SESSION TYPE: Medical Student/Resident Case Report

PRESENTED ON: Tuesday, October 28, 2014 at 01:30 PM - 02:30 PM

INTRODUCTION: Tracheobronchopathia Osteochondroplastica (TPO) is a rare disorder of the large airways characterized by benign submucosal cartilaginous and bony nodules involving the anterior and lateral walls, usually sparing the posterior walls due to lack of cartilage.1 We present a patient with respiratory failure requiring multiple intubations and tracheostomy due to TPO.

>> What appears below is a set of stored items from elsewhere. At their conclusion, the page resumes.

(** ** Timers and handles *)

Lemma timersArmed_app t tr1 tr2 :
  timersArmed t (tr1 ++ tr2) = timersArmed t tr1 + timersArmed t tr2.
Proof.
  induction tr1 as [|e tr1 IH]; [reflexivity|].
  destruct e; cbn [app timersArmed]; rewrite IH; lia.
Qed.

Lemma stop_timers t s :
  handleHeld (jobOf t s) +
  timersArmed t (trace_of (stop (ENSRegistration := ENSRegistration) s)) =
  handleHeld (jobOf t (state_of (stop (ENSRegistration := ENSRegistration) s))).
Proof.
  destruct s as [[js|] [jr|] r lt ls ce mx], t; reflexivity.
Qed.

Lemma forceStop_timers t s :
  handleHeld (jobOf t s) +
  timersArmed t (trace_of (forceStop (ENSRegistration := ENSRegistration) s)) =
  handleHeld
    (jobOf t (state_of (forceStop (ENSRegistration := ENSRegistration) s))).
Proof.
  destruct s as [[js|] [jr|] r lt ls ce mx], t; reflexivity.
Qed.

Lemma start_timers t s :
  handleHeld (jobOf t s) +
  timersArmed t (trace_of (start (ENSRegistration := ENSRegistration) s)) =
  handleHeld (jobOf t (state_of (start (ENSRegistration := ENSRegistration) s))).
Proof.
  destruct s as [[js|] [jr|] r lt ls ce mx], t; reflexivity.
Qed.

Lemma runSalesSync_try_timers t w s :
  timersArmed t (trace_of (runSalesSync_try w s)) = 0.
Proof.
  unfold_methods. case_split; reflexivity.
Qed.

Lemma runSalesSync_catch_timers t message s :
  handleHeld (jobOf t s) +
  timersArmed t
    (trace_of (runSalesSync_catch (ENSRegistration := ENSRegistration)
                 message s)) =
  handleHeld
    (jobOf t (state_of (runSalesSync_catch
                          (ENSRegistration := ENSRegistration) message s))).
Proof.
  destruct s as [[js|] [jr|] r lt ls ce mx], t, message; unfold_methods;
    cbn; destruct (mx <=? ce + 1); reflexivity.
Qed.

Lemma runSalesSync_guarded_timers t w s :
  handleHeld (jobOf t s) + timersArmed t (trace_of (runSalesSync_guarded w s)) =
  handleHeld (jobOf t (state_of (runSalesSync_guarded w s))).
Proof.
  rewrite runSalesSync_guarded_trace, timersArmed_app, runSalesSync_try_timers.
  destruct (runSalesSync_guarded_cases w s) as [[Hok ->]|[m [Hm ->]]].
  - destruct (runSalesSync_try_completes w s Hok) as (r & p & _ & -> & _).
    destruct (completion_of (runSalesSync_try w s)); [|discriminate Hok].
    destruct t; cbn; lia.
  - rewrite Hm. rewrite <- (runSalesSync_catch_timers t m s). lia.
Qed.

Lemma runSalesSync_timers t w s :
  handleHeld (jobOf t s) + timersArmed t (trace_of (runSalesSync w s)) =
  handleHeld (jobOf t (state_of (runSalesSync w s))).
Proof.
  rewrite runSalesSync_trace. destruct (isRunning s) eqn:Hrun.
  - rewrite (runSalesSync_enters w s Hrun).
    rewrite <- (runSalesSync_guarded_timers t w s). reflexivity.
  - rewrite (runSalesSync_skips w s Hrun). cbn. lia.
Qed.

Lemma runRegistrationSync_guarded_timers t w s :
  timersArmed t (trace_of (runRegistrationSync_guarded w s)) = 0.
Proof.
  unfold_methods. case_split; reflexivity.
Qed.

Lemma runRegistrationSync_timers t w s :
  timersArmed t (trace_of (runRegistrationSync w s)) = 0.
Proof.
  rewrite runRegistrationSync_trace. destruct (isRunning s); [|reflexivity].
  cbn [timersArmed]. apply runRegistrationSync_guarded_timers.
Qed.

Lemma triggerManualSync_timers t (w1 w2 : world) s :
  timersArmed t (trace_of (triggerManualSync w1 w2 s)) =
  timersArmed t (trace_of (runSalesSync w1 s)).
Proof.
  rewrite triggerManualSync_trace. cbn [timersArmed].
  rewrite timersArmed_app.
  destruct (threw (completion_of (runSalesSync w1 s))); [cbn; lia|].
  rewrite timersArmed_app, runRegistrationSync_timers.
  destruct (threw _); cbn; lia.
Qed.

Lemma perform_timers t o s :
  handleHeld (jobOf t s) + timersArmed t (trace_of (perform o s)) =
  handleHeld (jobOf t (state_of (perform o s))).
Proof.
  destruct o as [ | | | |w|w1 w2|w|w|w|w]; cbn [perform].
  - apply start_timers.
  - apply stop_timers.
  - apply forceStop_timers.
  - destruct t; cbn; lia.
  - rewrite initializeFromDatabase_trace.
    destruct (initializeFromDatabase_cases w s) as [[Hv ->]|[Hv ->]].
    + rewrite Hv. cbn [String.eqb Ascii.eqb Bool.eqb andb timersArmed].
      change (String.eqb "true" "true") with true. cbn [timersArmed].
      apply start_timers.
    + destruct (getSystemState w "scheduler_enabled") as [[v|]|m];
        try (cbn; lia); [|destruct m; cbn; lia].
      destruct (String.eqb_spec v "true") as [->|Hne]; [congruence|].
      cbn; lia.
  - assert (Hs : state_of (bind (triggerManualSync w1 w2) (fun _ => ret tt) s)
                 = state_of (runSalesSync w1 s)).
    { rewrite <- (proj2 (triggerManualSync_runs_both w1 w2 s)).
      unfold bind, ret, state_of.
      destruct (triggerManualSync w1 w2 s) as [[[c|m] s1] t1]; reflexivity. }
    assert (Ht : trace_of (bind (triggerManualSync w1 w2) (fun _ => ret tt) s)
                 = trace_of (triggerManualSync w1 w2 s)).
    { unfold bind, ret, trace_of.
      destruct (triggerManualSync w1 w2 s) as [[[c|m] s1] t1]; cbn;
        [apply app_nil_r|reflexivity]. }
    rewrite Hs, Ht, triggerManualSync_timers.
    apply runSalesSync_timers.
  - apply runSalesSync_timers.
  - rewrite runRegistrationSync_timers.
    destruct (runRegistrationSync_frame w s) as (_ & -> & _). lia.
  - apply runSalesSync_guarded_timers.
  - rewrite runRegistrationSync_guarded_timers.
    destruct (runRegistrationSync_guarded_frame w s) as (_ & -> & _). lia.
Qed.

(** X2: over any sequence of operations from any object, the timers of each
    task that the cron library was told to start and not told to stop are
    exactly those of the handle the object still holds: a handle is never
    dropped without being stopped, and never replaced while armed.  From the
    constructed object, each task therefore has one armed timer when its
    handle is present and none otherwise. *)
Theorem armed_timers_match_handles (ops : list op) s t :
  handleHeld (jobOf t s) + timersArmed t (snd (history ops s)) =
    handleHeld (jobOf t (fst (history ops s))) /\
  timersArmed t (snd (history ops initial)) =
    (if isSome (jobOf t (fst (history ops initial))) then 1 else 0).
Proof.
  assert (Hgen : forall (l : list op) s0,
            handleHeld (jobOf t s0) + timersArmed t (snd (history l s0)) =
            handleHeld (jobOf t (fst (history l s0)))).
  { induction l as [|o l IH]; intros s0; cbn [history fst snd].
    - cbn. lia.
    - rewrite timersArmed_app, <- IH, <- (perform_timers t o s0). lia. }
  split; [apply Hgen|].
  specialize (Hgen ops (initial (ProcessedSale := ProcessedSale))).
  unfold handleHeld in Hgen at 2. rewrite <- Hgen.
  destruct t; cbn; lia.
Qed.

(** ** The persisted flag *)

Lemma persistedAfter_app before tr1 tr2 :
  persistedAfter before (tr1 ++ tr2) =
  persistedAfter (persistedAfter before tr1) tr2.
Proof.
  revert before. induction tr1 as [|e tr1 IH]; intros before; [reflexivity|].
  destruct e; cbn [app persistedAfter]; apply IH.
Qed.

Lemma stop_persisted before s :
  writesTheFlag before s
    (state_of (stop (ENSRegistration := ENSRegistration) s))
    (trace_of (stop (ENSRegistration := ENSRegistration) s)).
Proof.
  destruct s as [[js|] [jr|] r lt ls ce mx]; cbn;
    solve [right; reflexivity | left; split; reflexivity].
Qed.

Lemma runSalesSync_try_persisted before w s :
  persistedAfter before (trace_of (runSalesSync_try w s)) = before.
Proof.
  unfold_methods. case_split; reflexivity.
Qed.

CASE PRESENTATION: A 72-year-old male with coronary artery disease and COPD presented with progressive dyspnea leading to respiratory failure and suspicion for a tracheal tumor. CT scan showed significant tracheal and bronchial mainstem calcifications with tracheal stenosis. Rigid bronchoscopy confirmed distal tracheal stenosis with firm calcified nodules along the tracheal rings. The bronchoscope was used to dilate the stenosis, then a silicone Y-stent was placed. Endobronchial biopsies showed metaplastic bone formation and ossification consistent with TPO. The patient was unable to be weaned from mechanical ventilation after 1 week and a second rigid bronchoscopy was done with stent removal and further dilation. Tracheostomy was placed for persistent respiratory failure the following week.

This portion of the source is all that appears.